• TASK TO CARRY OUT
Look below for the line holding "ev_attach _ => 1" and the line holding "ev_info _ => 11". Repeat those two and everything between, exactly.

• SUPPLIED MATERIAL

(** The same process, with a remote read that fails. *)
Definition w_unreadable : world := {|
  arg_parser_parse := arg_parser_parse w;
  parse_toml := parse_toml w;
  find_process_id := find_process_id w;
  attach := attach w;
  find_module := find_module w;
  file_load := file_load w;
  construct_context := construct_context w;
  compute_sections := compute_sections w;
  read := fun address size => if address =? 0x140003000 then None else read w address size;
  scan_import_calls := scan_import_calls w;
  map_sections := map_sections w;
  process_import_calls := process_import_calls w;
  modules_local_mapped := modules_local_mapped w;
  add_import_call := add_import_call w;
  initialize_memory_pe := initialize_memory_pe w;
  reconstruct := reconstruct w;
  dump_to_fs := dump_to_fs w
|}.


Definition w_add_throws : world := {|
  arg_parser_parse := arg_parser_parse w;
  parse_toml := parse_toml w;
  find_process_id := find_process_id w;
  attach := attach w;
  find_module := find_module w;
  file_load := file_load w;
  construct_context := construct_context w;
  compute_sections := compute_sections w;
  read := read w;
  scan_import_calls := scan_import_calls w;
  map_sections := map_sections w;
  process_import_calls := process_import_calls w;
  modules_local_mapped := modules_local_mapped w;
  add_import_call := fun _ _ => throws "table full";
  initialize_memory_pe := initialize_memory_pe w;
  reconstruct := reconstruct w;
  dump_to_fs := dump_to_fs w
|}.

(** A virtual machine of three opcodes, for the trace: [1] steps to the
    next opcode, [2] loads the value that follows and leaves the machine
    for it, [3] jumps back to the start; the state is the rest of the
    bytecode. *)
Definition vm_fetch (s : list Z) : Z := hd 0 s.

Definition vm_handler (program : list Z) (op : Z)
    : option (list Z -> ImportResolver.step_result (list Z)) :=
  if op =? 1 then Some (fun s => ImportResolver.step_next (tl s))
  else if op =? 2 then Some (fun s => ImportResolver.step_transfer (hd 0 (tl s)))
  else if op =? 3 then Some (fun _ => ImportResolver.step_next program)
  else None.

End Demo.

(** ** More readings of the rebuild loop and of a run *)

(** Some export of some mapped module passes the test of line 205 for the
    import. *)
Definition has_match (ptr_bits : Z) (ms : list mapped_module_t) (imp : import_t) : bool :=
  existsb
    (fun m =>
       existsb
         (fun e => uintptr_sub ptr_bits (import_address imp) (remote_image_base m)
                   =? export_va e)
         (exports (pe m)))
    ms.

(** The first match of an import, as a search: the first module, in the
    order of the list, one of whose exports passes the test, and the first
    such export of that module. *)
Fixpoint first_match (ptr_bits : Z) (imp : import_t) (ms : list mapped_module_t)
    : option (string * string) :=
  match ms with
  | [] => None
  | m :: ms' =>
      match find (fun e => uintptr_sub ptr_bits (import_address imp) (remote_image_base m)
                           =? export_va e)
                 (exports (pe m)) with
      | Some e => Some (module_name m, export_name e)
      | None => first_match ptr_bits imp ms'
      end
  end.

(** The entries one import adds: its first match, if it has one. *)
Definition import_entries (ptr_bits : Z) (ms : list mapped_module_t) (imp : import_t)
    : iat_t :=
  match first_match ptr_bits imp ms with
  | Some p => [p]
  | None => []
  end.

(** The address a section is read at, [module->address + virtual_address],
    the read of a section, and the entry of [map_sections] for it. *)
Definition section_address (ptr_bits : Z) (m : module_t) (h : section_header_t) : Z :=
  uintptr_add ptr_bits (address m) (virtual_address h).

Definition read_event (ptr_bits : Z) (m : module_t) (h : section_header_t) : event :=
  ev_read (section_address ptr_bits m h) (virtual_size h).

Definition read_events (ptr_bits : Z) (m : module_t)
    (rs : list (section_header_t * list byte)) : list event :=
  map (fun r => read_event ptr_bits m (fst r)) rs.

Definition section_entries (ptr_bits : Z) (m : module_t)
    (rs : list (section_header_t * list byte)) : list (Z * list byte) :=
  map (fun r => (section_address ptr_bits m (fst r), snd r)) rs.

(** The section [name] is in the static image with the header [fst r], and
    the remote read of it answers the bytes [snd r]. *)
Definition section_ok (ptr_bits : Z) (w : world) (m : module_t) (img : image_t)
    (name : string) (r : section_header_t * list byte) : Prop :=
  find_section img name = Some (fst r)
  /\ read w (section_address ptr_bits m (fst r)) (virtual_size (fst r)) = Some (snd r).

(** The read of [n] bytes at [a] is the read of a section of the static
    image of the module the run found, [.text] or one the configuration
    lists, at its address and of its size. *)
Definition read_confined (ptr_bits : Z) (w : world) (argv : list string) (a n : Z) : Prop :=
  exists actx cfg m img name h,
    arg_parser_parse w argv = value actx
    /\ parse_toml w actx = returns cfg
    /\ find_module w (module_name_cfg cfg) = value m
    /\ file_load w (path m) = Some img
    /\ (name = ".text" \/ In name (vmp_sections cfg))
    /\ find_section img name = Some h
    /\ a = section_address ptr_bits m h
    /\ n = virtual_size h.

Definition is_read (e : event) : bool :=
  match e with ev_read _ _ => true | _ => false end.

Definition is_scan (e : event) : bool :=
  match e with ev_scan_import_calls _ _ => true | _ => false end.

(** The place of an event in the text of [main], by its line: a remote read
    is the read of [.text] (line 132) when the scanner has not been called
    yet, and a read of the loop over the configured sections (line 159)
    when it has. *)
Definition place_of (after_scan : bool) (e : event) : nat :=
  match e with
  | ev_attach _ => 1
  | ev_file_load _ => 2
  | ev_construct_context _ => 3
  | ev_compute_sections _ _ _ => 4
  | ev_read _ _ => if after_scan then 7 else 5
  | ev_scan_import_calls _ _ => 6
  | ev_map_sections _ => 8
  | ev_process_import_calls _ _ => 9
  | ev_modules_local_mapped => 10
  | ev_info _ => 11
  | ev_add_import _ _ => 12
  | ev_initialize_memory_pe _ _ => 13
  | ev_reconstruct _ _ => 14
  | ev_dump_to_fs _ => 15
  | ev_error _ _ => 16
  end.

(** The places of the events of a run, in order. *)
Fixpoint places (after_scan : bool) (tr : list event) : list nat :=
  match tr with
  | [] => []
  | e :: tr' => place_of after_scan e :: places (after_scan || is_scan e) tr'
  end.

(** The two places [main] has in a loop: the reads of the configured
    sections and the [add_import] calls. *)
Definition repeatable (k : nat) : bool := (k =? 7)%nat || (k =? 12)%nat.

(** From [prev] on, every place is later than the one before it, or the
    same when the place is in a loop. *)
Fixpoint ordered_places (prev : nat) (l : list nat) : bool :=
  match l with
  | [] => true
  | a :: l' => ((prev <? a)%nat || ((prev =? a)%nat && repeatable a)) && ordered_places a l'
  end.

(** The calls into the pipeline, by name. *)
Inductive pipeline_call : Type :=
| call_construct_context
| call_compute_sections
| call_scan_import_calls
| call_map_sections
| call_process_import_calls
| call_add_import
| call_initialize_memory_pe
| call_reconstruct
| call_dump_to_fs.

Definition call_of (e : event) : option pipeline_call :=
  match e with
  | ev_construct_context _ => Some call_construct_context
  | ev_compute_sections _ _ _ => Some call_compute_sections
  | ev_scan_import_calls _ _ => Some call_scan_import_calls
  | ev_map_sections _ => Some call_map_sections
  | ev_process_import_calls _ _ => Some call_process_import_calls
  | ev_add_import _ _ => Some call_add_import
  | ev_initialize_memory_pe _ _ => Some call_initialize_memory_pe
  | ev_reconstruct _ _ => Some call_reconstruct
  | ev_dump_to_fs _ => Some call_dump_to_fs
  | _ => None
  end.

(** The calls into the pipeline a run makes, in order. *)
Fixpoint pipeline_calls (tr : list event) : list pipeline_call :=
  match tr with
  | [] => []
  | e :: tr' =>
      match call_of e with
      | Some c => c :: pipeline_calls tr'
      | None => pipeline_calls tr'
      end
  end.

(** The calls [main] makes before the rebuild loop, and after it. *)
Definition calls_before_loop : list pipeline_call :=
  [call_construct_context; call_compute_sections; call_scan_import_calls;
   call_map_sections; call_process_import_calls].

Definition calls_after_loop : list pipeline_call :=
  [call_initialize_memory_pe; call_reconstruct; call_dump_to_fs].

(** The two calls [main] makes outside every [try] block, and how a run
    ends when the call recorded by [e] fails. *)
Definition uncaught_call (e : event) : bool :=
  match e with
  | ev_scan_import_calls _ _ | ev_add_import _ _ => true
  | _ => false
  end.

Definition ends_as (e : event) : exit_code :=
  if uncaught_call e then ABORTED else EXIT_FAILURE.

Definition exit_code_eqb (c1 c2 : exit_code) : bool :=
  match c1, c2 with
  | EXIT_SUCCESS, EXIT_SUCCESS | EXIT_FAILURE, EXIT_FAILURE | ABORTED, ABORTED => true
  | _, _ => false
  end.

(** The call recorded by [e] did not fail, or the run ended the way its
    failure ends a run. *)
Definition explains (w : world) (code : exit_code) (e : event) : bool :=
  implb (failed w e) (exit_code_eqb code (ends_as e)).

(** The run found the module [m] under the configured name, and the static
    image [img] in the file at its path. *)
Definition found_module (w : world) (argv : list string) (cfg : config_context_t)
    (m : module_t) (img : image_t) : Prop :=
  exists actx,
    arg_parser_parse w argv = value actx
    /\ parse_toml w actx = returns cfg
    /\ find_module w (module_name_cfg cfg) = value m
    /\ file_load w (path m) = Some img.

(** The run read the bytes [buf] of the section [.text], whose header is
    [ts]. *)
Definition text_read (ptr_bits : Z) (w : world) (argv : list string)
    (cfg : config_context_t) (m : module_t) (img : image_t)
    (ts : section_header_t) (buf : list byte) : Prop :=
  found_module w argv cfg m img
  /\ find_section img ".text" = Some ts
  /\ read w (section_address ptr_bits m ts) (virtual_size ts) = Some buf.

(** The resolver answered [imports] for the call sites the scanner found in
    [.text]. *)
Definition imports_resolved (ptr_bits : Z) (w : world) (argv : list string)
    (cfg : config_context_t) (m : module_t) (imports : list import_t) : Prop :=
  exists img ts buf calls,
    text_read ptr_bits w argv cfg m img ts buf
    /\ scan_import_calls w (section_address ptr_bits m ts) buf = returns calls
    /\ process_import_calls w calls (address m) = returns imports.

• RESULT OF THE TASK
  | ev_attach _ => 1
  | ev_file_load _ => 2
  | ev_construct_context _ => 3
  | ev_compute_sections _ _ _ => 4
  | ev_read _ _ => if after_scan then 7 else 5
  | ev_scan_import_calls _ _ => 6
  | ev_map_sections _ => 8
  | ev_process_import_calls _ _ => 9
  | ev_modules_local_mapped => 10
  | ev_info _ => 11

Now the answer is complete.